THE INITIAL IDEA for the play came when I was reading about all the bygone swimming pools of San Francisco and stumbled on a picture of people gazing from across the street at a meat market and an indoor pool called the Crystal Plunge. I just wanted to be there. I wanted to be with those people, cross the street and go for a swim. So I started writing a script and years later, this radio play is the result.
When I shared the script with potential actors they all asked the same question, Why did you write this? I forgot all about the photo that led to it and did what I usually do when people ask me questions. I froze, like it was some kind of test, then I gave an answer I’ve heard myself give before: if I’m not busy with a writing project I become pathetic in a way that is very much not charming. Which is true. But there’s another reason.
When I was something like four the police came to get my mother and my sister and me because we were spending the night in a Bart station somewhere east of San Francisco. My mom ended up being put in a mental ward and my sister and I got adopted, moved hundreds of miles away and our names were changed. The last anyone knows is, my mom got out, stole a car, loaded the back with blankets and started looking for us. I blocked my memories of her for about 25 years until my own kid was born and then I started to wonder, and to look back.
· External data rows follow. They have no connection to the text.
(* ===== verification/LostProofs.v ===== *)
(** * Sequence numbers: lost and repeated messages

    What [fill_lost_msg] records when ids are skipped, and that a repeated
    message is delivered at most once. *)

From S2P Require Import Prelude StdMap QtInterface MessageItem FragmentedMessage ProtocolState ProtocolSend ProtocolRecv ProtocolFrame ProtocolStream StreamProofs SendProofs ReceiveProofs.

(** Ids are counted modulo 256: [between a b x] when [x] is one of
    [a, a+1, ..., b-1]. *)
Definition between (a b x : Z) : bool := u8 (x - a) <? u8 (b - a).

Lemma u8_step a b : is_u8 a -> is_u8 b -> a <> b -> u8 (b - u8 (a + 1)) = u8 (b - a) - 1.
Proof.
  unfold is_u8, u8. intros Ha Hb Hne. rewrite Zminus_mod_idemp_r.
  pose proof (Z.div_mod (b - a) 256 ltac:(lia)) as E.
  pose proof (Z.mod_pos_bound (b - a) 256 ltac:(lia)) as R.
  assert ((b - a) mod 256 <> 0).
  { intros E0. rewrite E0 in E. assert ((b - a) / 256 = 0) by lia. lia. }
  symmetry. apply (Z.mod_unique_pos _ _ ((b - a) / 256)); lia.
Qed.

Lemma between_step a b x :
  is_u8 a -> is_u8 b -> is_u8 x -> a <> b ->
  between a b x = (x =? a) || between (u8 (a + 1)) b x.
Proof.
  intros Ha Hb Hx Hne. unfold between. rewrite (u8_step a b) by done.
  assert (0 < u8 (b - a)) as Hpos.
  { pose proof (u8_range (b - a)) as [? ?]. unfold is_u8, u8 in *.
    pose proof (Z.div_mod (b - a) 256 ltac:(lia)).
    assert ((b - a) mod 256 <> 0); [|lia]. intros E0. assert ((b - a) / 256 = 0) by lia. lia. }
  destruct (Z.eqb_spec x a) as [->|Hxa].
  - rewrite Z.sub_diag. simpl. change (u8 0) with 0. by apply Z.ltb_lt.
  - rewrite u8_step by (done || congruence || (intros E; by apply Hxa)).
    simpl. pose proof (u8_range (x - a)). destruct (Z.ltb_spec (u8 (x - a)) (u8 (b - a)));
      destruct (Z.ltb_spec (u8 (x - a) - 1) (u8 (b - a) - 1)); lia.
Qed.

Lemma between_refl a x : between a a x = false.
Proof.
  unfold between. rewrite Z.sub_diag. change (u8 0) with 0.
  apply Z.ltb_ge. apply u8_range.
Qed.

(** The marking loop stops after the distance between the two ids, and marks
    exactly the ids it passes; marked ids keep an earlier time. *)
Lemma mark_lost_spec fuel id t next lost :
  is_u8 id -> is_u8 next -> StdMap.sorted lost -> u8 (id - next) <= Z.of_nat fuel ->
  exists lost', mark_lost fuel id t next lost = Some (id, lost') /\ StdMap.sorted lost'
    /\ forall x, is_u8 x ->
         StdMap.find x lost' = if between next id x then Some (default t (StdMap.find x lost))
                               else StdMap.find x lost.
Proof.
  revert next lost. induction fuel as [|fuel IH]; intros next lost Hid Hnext Hs Hf; cbn [mark_lost].
  - destruct (Z.eqb_spec id next) as [->|Hne].
    + exists lost. split_and!; [done|done|]. intros x _. by rewrite between_refl.
    + exfalso. pose proof (u8_step next id Hnext Hid (not_eq_sym Hne)) as E.
      pose proof (u8_range (id - u8 (next + 1))) as [? _]. simpl in Hf. lia.
  - destruct (Z.eqb_spec id next) as [->|Hne].
    + exists lost. split_and!; [done|done|]. intros x _. by rewrite between_refl.
    + destruct (IH (u8 (next + 1)) (StdMap.emplace next t lost).1) as (lost' & E & Hs' & Hf');
        [done|apply u8_range|by apply StdMap.emplace_sorted|rewrite u8_step by done; lia|].
      exists lost'. split_and!; [done|done|]. intros x Hx. rewrite Hf' by done.
      rewrite StdMap.emplace_find by done. rewrite (between_step next id x) by done.
      destruct (Z.eqb_spec x next) as [->|]; simpl; [|done].
      by destruct (between (u8 (next + 1)) id next).
Qed.

Section lost_proofs.
Context {D B : Type} `{HD : QIODeviceLaws D} `{HSL : QDataStreamLaws} `{HCL : QtBytesLaws}.
Implicit Types (w : World D B).

(** The first id recorded: at most 100 before the received one, unless the
    received id is below the counter. *)
Definition first_lost (id next : Z) : Z := if next + 100 <? id then u8 (id - 100) else next.

(** How many ids that makes. *)
Lemma first_lost_count id next :
  is_u8 id -> is_u8 next ->
  u8 (id - first_lost id next) = if next <=? id then Z.min 100 (id - next) else 256 + id - next.
Proof.
  unfold is_u8, first_lost. intros Hid Hn. destruct (Z.ltb_spec (next + 100) id).
  - rewrite (u8_small (id - 100)) by (unfold is_u8; lia). destruct (Z.leb_spec next id); [|lia].
    rewrite u8_small by (unfold is_u8; lia). lia.
  - destruct (Z.leb_spec next id).
    + rewrite u8_small by (unfold is_u8; lia). lia.
    + unfold u8. symmetry. apply (Z.mod_unique_pos _ _ (-1)); lia.
Qed.

(** What is left of the lost list before new ids are recorded. *)
Definition lost_kept (id t : Z) (lost : StdMap.t Z) (x : Z) : option Z :=
  match StdMap.find x lost with
  | Some tp => if lost_expired id t x tp then None else Some tp
  | None => None
  end.

Lemma fill_lost_msg_ok id w :
  is_u8 id -> is_u8 (next_rx_msg_id_ (self w)) -> StdMap.sorted (lost_msg_list_ (self w)) ->
  let t := env_clock w (ticks w) in
  exists w', fill_lost_msg id w = (Ret tt, w')
    /\ next_rx_msg_id_ (self w') = id /\ StdMap.sorted (lost_msg_list_ (self w'))
    /\ (forall x, is_u8 x -> StdMap.find x (lost_msg_list_ (self w')) =
          if between (first_lost id (next_rx_msg_id_ (self w))) id x
          then Some (default t (lost_kept id t (lost_msg_list_ (self w)) x))
          else lost_kept id t (lost_msg_list_ (self w)) x)
    /\ events w' = events w /\ waiting_messages_ (self w') = waiting_messages_ (self w)
    /\ next_tx_msg_id_ (self w') = next_tx_msg_id_ (self w)
    /\ env_clock w' = env_clock w /\ env_throws w' = env_throws w
    /\ device_ (self w') = device_ (self w) /\ packet_end_position_ (self w') = packet_end_position_ (self w).
Proof.
  intros Hid Hnext Hs t.
  set (lost1 := StdMap.erase_if (lost_expired id t) (lost_msg_list_ (self w))).
  assert (StdMap.sorted lost1) as Hs1 by by apply StdMap.erase_if_sorted.
  assert (is_u8 (first_lost id (next_rx_msg_id_ (self w)))) as Hfl.
  { unfold first_lost. destruct (_ <? _); [apply u8_range|done]. }
  destruct (mark_lost_spec 256 id t (first_lost id (next_rx_msg_id_ (self w))) lost1)
    as (lost' & E & Hs' & Hf); [done|done|done|pose proof (u8_range (id - first_lost id (next_rx_msg_id_ (self w)))) as [? ?]; lia|].
  destruct w as [[rx tx lost d ls fr wa wr pe] cl th ti ev].
  cbn [self env_clock ticks next_rx_msg_id_ lost_msg_list_ waiting_messages_ next_tx_msg_id_ events] in *.
  unfold first_lost, fill_lost_msg in *. clear Hfl.
  revert E. generalize (mark_lost 256). intros ml E.
  unfold bind at 1, now at 1. cbn [self env_clock env_throws ticks events]. fold t.
  unfold bind at 1, member at 1, gets at 1. cbn [self lost_msg_list_].
  generalize (map fst (filter (fun p : Z * Z => lost_expired id t p.1 p.2 = true) lost)).
  intros expired. fold lost1.
  unfold when. destruct (rx + 100 <? id) eqn:Ec;
    (eexists; split;
      [unfold bind, member, update, modify, gets, on_self, ret;
       cbn [self env_clock env_throws ticks events with_fragmented with_lost with_next_rx
            next_rx_msg_id_ lost_msg_list_ fragmented_messages_]; rewrite ?Ec; cbn [self env_clock env_throws ticks events with_fragmented with_lost with_next_rx
            next_rx_msg_id_ lost_msg_list_ fragmented_messages_]; rewrite E; reflexivity|]);
    cbn; split_and!; try done;
    intros x Hx; rewrite Hf by done; unfold lost_kept, lost1; by rewrite StdMap.erase_if_find.
Qed.

(** ** Repeated messages *)

Lemma check_repeated id flags w :
  has_flag flags Flags.REPEATED = true -> StdMap.find id (lost_msg_list_ (self w)) = None ->
  check_msg_id id flags w = (Ret false, w).
Proof.
  intros Hr Hf. unfold check_msg_id, is_old. rewrite Hr. cbn [orb negb].
  unfold is_lost_message, bind, member, gets. rewrite Hf. reflexivity.
Qed.

Lemma check_lost id flags tp w :
  has_flag flags Flags.REPEATED = true -> StdMap.find id (lost_msg_list_ (self w)) = Some tp ->
  env_clock w (ticks w) - tp < seconds 10 ->
  check_msg_id id flags w =
    (Ret true, (now (on_self (with_lost (StdMap.erase id (lost_msg_list_ (self w)))) w)).2).
Proof.
  intros Hr Hf Ht. unfold check_msg_id, is_old. rewrite Hr. cbn [orb negb].
  unfold is_lost_message, bind, member, gets, update, modify. rewrite Hf.
  cbn [now on_self env_clock ticks snd].
  destruct (Z.ltb_spec (env_clock w (ticks w) - tp) (seconds 10)); [done|lia].
Qed.

(** ** Properties *)

(** C16. When a message skips ids, [fill_lost_msg] returns (its loop ends),
    moves the receive counter to the received id, and records as lost
    exactly the ids from the first lost one up to the received id, counting
    modulo 256. The first lost one is the old counter, or the id minus 100 when
    the id, as a number, is more than 100 above the counter; so at most 100 ids
    are recorded when the id is not below the counter, and all 256 + id -
    counter of them when it is (ids have started again at 0). Recorded ids that
    expired are forgotten, others keep their time. *)
Theorem fill_lost_msg_records id w :
  is_u8 id -> is_u8 (next_rx_msg_id_ (self w)) -> StdMap.sorted (lost_msg_list_ (self w)) ->
  let t := env_clock w (ticks w) in
  exists w', fill_lost_msg id w = (Ret tt, w')
    /\ next_rx_msg_id_ (self w') = id /\ StdMap.sorted (lost_msg_list_ (self w'))
    /\ (forall x, is_u8 x -> StdMap.find x (lost_msg_list_ (self w')) =
          if between (first_lost id (next_rx_msg_id_ (self w))) id x
          then Some (default t (lost_kept id t (lost_msg_list_ (self w)) x))
          else lost_kept id t (lost_msg_list_ (self w)) x)
    /\ u8 (id - first_lost id (next_rx_msg_id_ (self w)))
       = if next_rx_msg_id_ (self w) <=? id then Z.min 100 (id - next_rx_msg_id_ (self w))
         else 256 + id - next_rx_msg_id_ (self w).
Proof.
  intros Hid Hnext Hs t. destruct (fill_lost_msg_ok id w Hid Hnext Hs) as (w' & E & Hn & Hs' & Hf & _).
  exists w'. split_and!; try done. apply first_lost_count; done.
Qed.

(** Exactly once: a message marked REPEATED whose id is on the lost list
    (for less than ten seconds) is delivered, and every later copy of it is
    dropped with no effect at all. *)
Theorem repeated_delivered_once id c data tp w :
  StdMap.sorted (lost_msg_list_ (self w)) -> StdMap.find id (lost_msg_list_ (self w)) = Some tp ->
  env_clock w (ticks w) - tp < seconds 10 ->
  c <> Cmd.REMOVE_FRAGMENT -> c <> Cmd.PING -> env_throws w (Ev_process_message id c data) = false ->
  exists w', internal_process_message id c Flags.REPEATED data w = (Ret tt, w')
    /\ events w' = events w ++ [Ev_process_message id c data]
    /\ internal_process_message id c Flags.REPEATED data w' = (Ret tt, w').
Proof.
  intros Hs Hf Ht Hc1 Hc2 Hth. unfold internal_process_message.
  rewrite (bind_Ret _ _ _ _ _ (check_lost id Flags.REPEATED tp w eq_refl Hf Ht)). cbn [negb].
  rewrite andb_false_r. change (has_flag Flags.REPEATED Flags.COMPRESSED) with false. cbv iota.
  rewrite dispatch_plain by done. eexists. split_and!; [reflexivity|reflexivity|].
  erewrite bind_Ret; [|apply (check_repeated id Flags.REPEATED); [reflexivity|]]; [reflexivity|].
  destruct w as [[]]. cbn. cbn in Hs. rewrite StdMap.erase_find by done. by rewrite Z.eqb_refl.
Qed.

(** A repeated message that is not on the lost list (it was received
    before, or given up) is dropped: nothing is delivered and the object
    does not change. *)
Theorem repeated_dropped id c flags data w :
  has_flag flags Flags.REPEATED = true -> StdMap.find id (lost_msg_list_ (self w)) = None ->
  internal_process_message id c flags data w = (Ret tt, w).
Proof.
  intros Hr Hf. unfold internal_process_message.
  by rewrite (bind_Ret _ _ _ _ _ (check_repeated id flags w Hr Hf)).
Qed.

End lost_proofs.

(** The window test of [fill_lost_msg] never rejects an id when the
    received id is at least 100: the lower bound it computes is then below
    the upper one, so an id outside the last hundred stays on the list until
    it is ten seconds old. *)
Theorem lost_window_inactive id t x tp :
  100 <= id < 256 -> is_u8 x -> lost_expired id t x tp = (tp <? t - seconds 10).
Proof.
  intros Hid Hx. unfold lost_expired, is_u8 in *. rewrite u8_small by (unfold is_u8; lia).
  destruct (Z.ltb_spec (255 + x) (255 + (id - 100))), (Z.ltb_spec (255 + id) (255 + x)); try lia;
    by rewrite ?orb_false_r.
Qed.

(** Below 100 the test rejects the ids that are not among the last hundred. *)
Lemma lost_window_active id t x tp :
  0 <= id < 100 -> is_u8 x ->
  lost_expired id t x tp = (tp <? t - seconds 10) || ((id <? x) && (x <? id + 156)).
Proof.
  intros Hid Hx. unfold lost_expired, is_u8 in *.
  replace (u8 (id - 100)) with (id + 156).
  2:{ unfold u8. apply (Z.mod_unique_pos _ _ (-1)); lia. }
  f_equal. destruct (Z.ltb_spec (255 + x) (255 + (id + 156))), (Z.ltb_spec (255 + id) (255 + x)),
    (Z.ltb_spec id x), (Z.ltb_spec x (id + 156)); try lia; done.
Qed.

(** ** An empty REMOVE_FRAGMENT packet *)

Section remove_fragment.
Context {D B : Type} `{HD : QIODeviceLaws D} `{HBL : QIODeviceLaws B} `{HQ : !QBuffer B} `{HQL : !QBufferLaws B}
  `{HSL : QDataStreamLaws} `{HCL : QtBytesLaws}.

(** A packet of nine bytes, a REMOVE_FRAGMENT message with the expected
    id, a correct checksum and no body, makes [process_bytes] call [front()]
    of an empty queue: parsing the missing fragment id throws, the position
    is then at the end of the only packet, the loop that discards processed
    packets empties the queue, and the next statement uses its front. *)
Theorem empty_remove_fragment_undefined (wr : World D B) :
  is_u8 (next_rx_msg_id_ (self wr)) ->
  rx_empty wr ->
  (protocol_process_bytes (packet_bytes (next_rx_msg_id_ (self wr)) Cmd.REMOVE_FRAGMENT 0 []) wr).1 = Undef.
Proof.
  intros Hi [[Ho Hb] He]. destruct (note_received_props wr) as (Enx & _ & _).
  eapply (process_bytes_throw internal_process_message framed_internal_process_message); try done.
  unfold internal_process_message.
  rewrite (bind_Ret _ _ _ _ _ (check_msg_id_in_order (next_rx_msg_id_ (self wr)) 0 (note_received wr) Enx Hi eq_refl)).
  cbn [negb]. rewrite andb_false_r. change (has_flag 0 Flags.COMPRESSED) with false. cbv iota.
  unfold dispatch_message. change (Cmd.REMOVE_FRAGMENT =? Cmd.REMOVE_FRAGMENT) with true. cbv iota.
  apply bind_Throw. unfold parse. by rewrite get_short.
Qed.

End remove_fragment.

(** ** Concrete instances of the properties *)

Module Lost_Witness.
Import QtRef Stream_Witness.

Definition w_lost : World mem mem := on_self (with_lost [(3, 0)]) w0.

Lemma fill_lost_msg_records_witness :
  exists w', fill_lost_msg 5 w0 = (Ret tt, w') /\ next_rx_msg_id_ (self w') = 5
    /\ lost_msg_list_ (self w') = [(0, 0); (1, 0); (2, 0); (3, 0); (4, 0)].
Proof.
  destruct (fill_lost_msg_records 5 w0) as (w' & E & Hn & _);
    [unfold is_u8; lia | unfold is_u8; simpl; lia | constructor |].
  exists w'. split_and!; [exact E | exact Hn |]. vm_compute in E. injection E as <-. reflexivity.
Defined.

Lemma repeated_delivered_once_witness :
  exists w', internal_process_message 3 16 Flags.REPEATED [x01] w_lost = (Ret tt, w')
    /\ events w' = [Ev_process_message 3 16 [x01]]
    /\ internal_process_message 3 16 Flags.REPEATED [x01] w' = (Ret tt, w').
Proof.
  apply (repeated_delivered_once 3 16 [x01] 0 w_lost); try reflexivity; try discriminate.
  repeat constructor.
Defined.

Lemma repeated_dropped_witness :
  internal_process_message 4 16 Flags.REPEATED [x01] w_lost = (Ret tt, w_lost).
Proof. apply repeated_dropped; reflexivity. Defined.

Lemma lost_window_inactive_witness : lost_expired 150 0 20 0 = false.
Proof. rewrite lost_window_inactive; [reflexivity | lia | unfold is_u8; lia]. Defined.

Lemma empty_remove_fragment_undefined_witness :
  (protocol_process_bytes (packet_bytes 0 Cmd.REMOVE_FRAGMENT 0 []) w0).1 = Undef.
Proof.
  apply (empty_remove_fragment_undefined w0); [unfold is_u8; simpl; lia | repeat split; reflexivity].
Defined.

End Lost_Witness.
I never found her. It’s a long story, but I’m just trying to say that this radio play, Four Mondays, is about that, even though on the surface it’s not about that at all. It’s my way of dealing with the fact that not all mysteries can be solved. I’m trying to get over it but then I start writing something again and realize I probably never will.
That all sounds much heavier than I want it to. So I’ll add this: Four Mondays is actually quite funny. There are jokes! You will laugh.